Even while those messages she wrote were ostensibly for everyone,Charlotte never lost sight of her real audience: Zuckerman.

That was Ms. Handley’s point: as designers, as writers, as creators, we should never lose sight of our Zuckerman.

It’s Not About the Money (But It’s About the Money)

Most of my time is spent writing for personal injury lawyers. I write for clients in other verticals too, but it’s injury attorneys who get my attention most of the time. I’ll admit, my writing ends up becoming…repetitive.

I’ve probably written 10 million sentences beginning with “our lawyers have won/secured/obtained hundreds of thousands/millions/billions of dollars in…”

In the middle of writing that exact sentence one morning, I had a realization: would I really care if an attorney had won himself a boatload of money in a thousand cases across the nation? Or do I care that I’ll get what I need to survive?

I made a small adjustment to my sentence: “Our clients have won [X amount], helping them pay for groceries, get medical care, and provide for their families.”

It gets across the same information — “this lawyer knows what she’s doing” — but it frames it according to the needs of the reader, not the acclaim of the seller. Research affirms this sort of framing too; psychological profiles of injury plaintiffs revealed that most people file cases not because they’re looking for cash, but because they’re guilty about not making a living! Their self-image as a provider is broken, and it needs fixing. They just want to put food on the table for their kids.

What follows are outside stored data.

Lemma qdma_mbox_pf_rcv_msg_handler_isolates_witness :
  reachable [] (ms_rm after_qreq.2) ∧
  dev_of 0 0 (ms_rm after_qreq.2) = dev_of 0 0 demo.
Proof.
  destruct (qdma_mbox_pf_rcv_msg_handler_isolates (exchange sim_init qreq_msg) 0 0
    after_qreq.1 after_qreq.2) as [Hd Hr].
  - vm_compute. reflexivity.
  - split; [|apply Hd; vm_compute; discriminate]. apply Hr; [exact demo_reachable|].
    intros _. vm_compute. repeat split; discriminate.
Defined.

Lemma vf_queue_request_witness :
  ∃ b s',
    qdma_mbox_compose_vf_qreq 2 64 (-1) (Some blank) = Some (QDMA_SUCCESS, Some b) ∧
    qdma_mbox_pf_rcv_msg_handler 0 0 (mk_mst (mk_hw sim_init false) demo b blank) = Some (0, s') ∧
    ((∃ base j d,
        qdma_mbox_vf_qinfo_get (ms_resp s') = Some ((QDMA_SUCCESS, base, 64), ms_resp s') ∧
        qdma_get_dev_entry 0 2 (ms_rm s') = Some (j, d) ∧ entry d = mk_entry base 64) ∨
     (qdma_dev_update 0 2 64 (-1) demo).1.1 < 0 ∧
     qdma_mbox_vf_response_status (ms_resp s') =
       Some (ERR QDMA_ERR_MBOX_NUM_QUEUES, ms_resp s')).
Proof.
  apply (vf_queue_request (mk_hw sim_init false) demo [] 0 0 2 64 (-1) blank blank).
  - exact demo_reachable.
  - reflexivity.
  - unfold is_u. lia.
  - lia.
  - vm_compute. repeat split; discriminate.
  - lia.
  - reflexivity.
  - reflexivity.
Defined.

Lemma vf_bye_releases_witness :
  ∃ ret s', qdma_mbox_pf_rcv_msg_handler 0 0 (exchange sim_init bye_msg) = Some (ret, s') ∧
    (ret = QDMA_MBOX_VF_OFFLINE ∨ ret = QDMA_MBOX_VF_RESET_BYE) ∧
    dev_of 0 1 (ms_rm s') = None ∧
    ∀ q, qdma_dev_is_queue_in_range 0 1 q (ms_rm s') = QDMA_DEV_Q_OUT_OF_RANGE.
Proof.
  apply (vf_bye_releases (exchange sim_init bye_msg) [] 0 0 MBOX_OP_VF_BYE).
  1-3: reflexivity.
  1: exact demo_reachable.
  1: reflexivity.
  left. reflexivity.
Defined.
Lemma mm_emit_spec e src tlen o v v' len :
  mm_env_ok e → ring_idx (e_rngsz e) (v_pidx v) → ep_inv e (v_ep v) o → 0 <= o →
  0 <= src → src + tlen < 2 ^ 64 → 0 <= tlen → 0 <= v_data v → v_data v + tlen < 2 ^ 32 →
  (e_keyhole e = false → e_req_ep e + o + tlen < 2 ^ 64) → 0 <= v_cnt v < e_desc_max e →
  mm_emit e src tlen v = (v', len) →
  0 <= len <= tlen ∧ (0 < tlen → 0 < len) ∧
  ∃ d, mm_wrote e v v' o (seqZ src len) [d] ∧ desc_len d = len.
Proof.
  intros Hok Hp Hep Ho Hs Hst Ht Hd Hdt Hno Hc. unfold mm_emit.
  destruct (mm_chunk e (v_ep v) tlen) as [ep' l] eqn:Hch. intros [= <- <-].
  destruct (mm_chunk_spec e (v_ep v) o tlen ep' l Hok Hep Ho) as (Hl & Hl28 & Hpos & He0 & He64 & Hinv & Hseq);
    [lia|done|done|].
  split; [lia|]. split; [done|]. destruct Hok as [Hr Hm Ha He Hk]. unfold ring_sz_ok, ring_idx in *.
  eexists; split; [|apply desc_len_write; lia].
  assert (Hlen : Z.of_nat (length (seqZ src l)) = l) by (rewrite length_seqZ; lia).
  split; simpl; rewrite ?Hlen.
  - done.
  - by rewrite next_pidx_mod.
  - apply u32_small. lia.
  - apply u32_small. lia.
  - unfold host_bytes. simpl. by rewrite app_nil_r, host_addr_write, desc_len_write by lia.
  - unfold ep_bytes. simpl. by rewrite app_nil_r, ep_addr_write, desc_len_write by lia.
  - by rewrite u64_small by lia.
  - f_equal. rewrite Z.mod_small; lia.
Qed.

Reaching out to the guilty and hurting, affirming that their pain is not their fault, assuring them that holding their wrongdoers accountable will make them a provider again — that’s what I mean when our messaging needs to be specific. It needs to be for the person we’re trying to reach.

Good marketers disabuse themselves of the myth that being “appealing” is enough to win others over. We need to be specific — who are we writing for? What do they want on a fundamental level? What would bring peace and balance back to their view of themselves?